DID the SS Waratah really sink off the Wild Coast, as is commonly believed – or could she have been disabled, and spent months drifting around the southern Indian and Southern oceans? This intriguing question is explored in a new book on South Africa’s most famous shipping loss, launched in Cape Town recently.

Written by David Willers, a former South African diplomat and newspaper editor now living in London, In Search of the Waratah explores the notion that the vessel might not have been overwhelmed by a ‘monster’ wave off the Wild Coast, but could have broken down and drifted down the Agulhas Current into the southern Indian Ocean.

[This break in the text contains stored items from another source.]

(** C3. A contact body that validates, sent to [POST /api/contact] while
    the store is connected and answers, adds one lead record and touches no
    other collection; the record's source is [contact] and its message is
    the submitted one. So it is for the body with name [A], subject [Hi]
    and message [test], once its address [a@b.com] is accepted. *)
Theorem contact_stores_lead (s : Store) :
  no_fault 1 s = true ->
  (forall (body : doc) (payload : ContactMessage.t),
     validate_ContactMessage validate_email body = inr payload ->
     exists (lead_id : string) (lead_record : doc) (s' : Store),
       handle (POST_api_contact body) s
       = (Response200 (VDict (dict_of [("success", VBool true);
                                       ("lead_id", VStr lead_id)])), s') /\
       collection s' "lead" = (collection s "lead" ++ [lead_record])%list /\
       (forall c, c <> "lead" -> collection s' c = collection s c) /\
       lead_record !! "source" = Some (VStr "contact") /\
       lead_record !! "message" = body !! "message" /\
       lead_record !! "message" = Some (VStr (ContactMessage.message payload))) /\
  (is_Some (validate_email "a@b.com") ->
   exists (lead_id : string) (lead_record : doc) (s' : Store),
     handle (POST_api_contact example_contact_body) s
     = (Response200 (VDict (dict_of [("success", VBool true);
                                     ("lead_id", VStr lead_id)])), s') /\
     collection s' "lead" = (collection s "lead" ++ [lead_record])%list /\
     lead_record !! "source" = Some (VStr "contact") /\
     lead_record !! "message" = Some (VStr "test")).
Proof.
  intros Hf.
  pose proof (no_fault_le 0 1 s ltac:(lia) Hf) as Hf0.
  assert (Hgen : forall (body : doc) (payload : ContactMessage.t),
     validate_ContactMessage validate_email body = inr payload ->
     exists (lead_id : string) (lead_record : doc) (s' : Store),
       handle (POST_api_contact body) s
       = (Response200 (VDict (dict_of [("success", VBool true);
                                       ("lead_id", VStr lead_id)])), s') /\
       collection s' "lead" = (collection s "lead" ++ [lead_record])%list /\
       (forall c, c <> "lead" -> collection s' c = collection s c) /\
       lead_record !! "source" = Some (VStr "contact") /\
       lead_record !! "message" = body !! "message" /\
       lead_record !! "message" = Some (VStr (ContactMessage.message payload))).
  { intros body payload Hv.
    exists (str_ObjectId (mkObjectId (next_oid s))),
      (stored_record s (<["source" := VStr "contact"]> (model_dump payload))),
      (after_insert s "lead" (<["source" := VStr "contact"]> (model_dump payload))).
    split; [simpl; unfold with_payload; rewrite Hv; by apply respond_contact|].
    split; [by apply after_insert_same|].
    split; [intros c Hc; by apply after_insert_other|].
    rewrite !stored_record_lookup by done.
    split; [by rewrite lookup_insert_eq|].
    rewrite lookup_insert_ne by done.
    unfold validate_ContactMessage in Hv. vapp_inv Hv. simpl.
    match goal with
    | H : required_str body "message" = inr _ |- _ =>
        apply required_str_inr in H; rewrite H
    end.
    split; vm_compute; reflexivity. }
  split; [exact Hgen|].
  intros [e He].
  destruct (Hgen example_contact_body (ContactMessage.mk "A" e "Hi" "test"))
    as (id & l & s' & H1 & H2 & _ & H3 & _ & H4).
  - unfold validate_ContactMessage, email_str.
    replace (example_contact_body !! "email") with (Some (VStr "a@b.com"))
      by (vm_compute; reflexivity).
    rewrite He. vm_compute. reflexivity.
  - by exists id, l, s'.
Qed.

Arguably the world’s most famous shipwreck besides the Titanic, the Waratah, a luxury steam-driven ocean liner, disappeared in July 1909 while under way from Durban to Cape Town, carrying 211 passengers and crew. No trace of her has ever been found.

A British-registered vessel, built to carry passengers and cargo on the UK-Australia run, the Waratah had passengers and crew from all three countries aboard her when she disappeared. The mystery surrounding her fate continues to attract strong international interest.

Willers comments: ‘Despite a total lack of concrete evidence, an official court of inquiry, held in London in 1911, found that the Waratah must have foundered in a storm experienced off the Wild Coast a day after she had left Durban, and this has remained the dominant belief to this day.

‘However, what is far less well known is that many knowledgeable people, including maritime officials, were convinced at that time that she had somehow broken down and drifted into the southern Indian Ocean. In fact, several ships spent months searching for her in the waters between South Africa and Australia.

‘One must remember that the Waratah vanished in the period after ships had lost their sails, but before they were fitted with radio. In fact, it was quite common for steam-driven vessels to break down and drift for weeks or even months before they were found, and their crew and passengers rescued.’

The book starts with a fascinating account of the author’s growing preoccupation with the Waratah, leading to fresh discoveries about the liner and her cargo. He also presents evidence, based on technically advanced oceanographic research, that the ships searching for the Waratah almost certainly looked for her in the wrong places.

The author then explores, in fictional form, what might have happened to the vessel and her passengers and crew had she not foundered off the South African coast, but had drifted instead into the wastes of the southern oceans. Thus the bulk of the book is a poignant account of what might have befallen the 211 souls on the Waratah during such a scenario in the form of a fictional journal written by a young passenger, Edith Barclay.

The book contains rare photographs of the Waratah and her crew, including images of her sumptuous Edwardian interior, as well as reproductions of deck and hold plans which were unearthed by the author in a naval archive in Britain, and are being published for the first time.

Also reproduced are charts presenting evidence that the ships searching for the Waratah in the southern Indian Ocean might well have been directed to the wrong areas.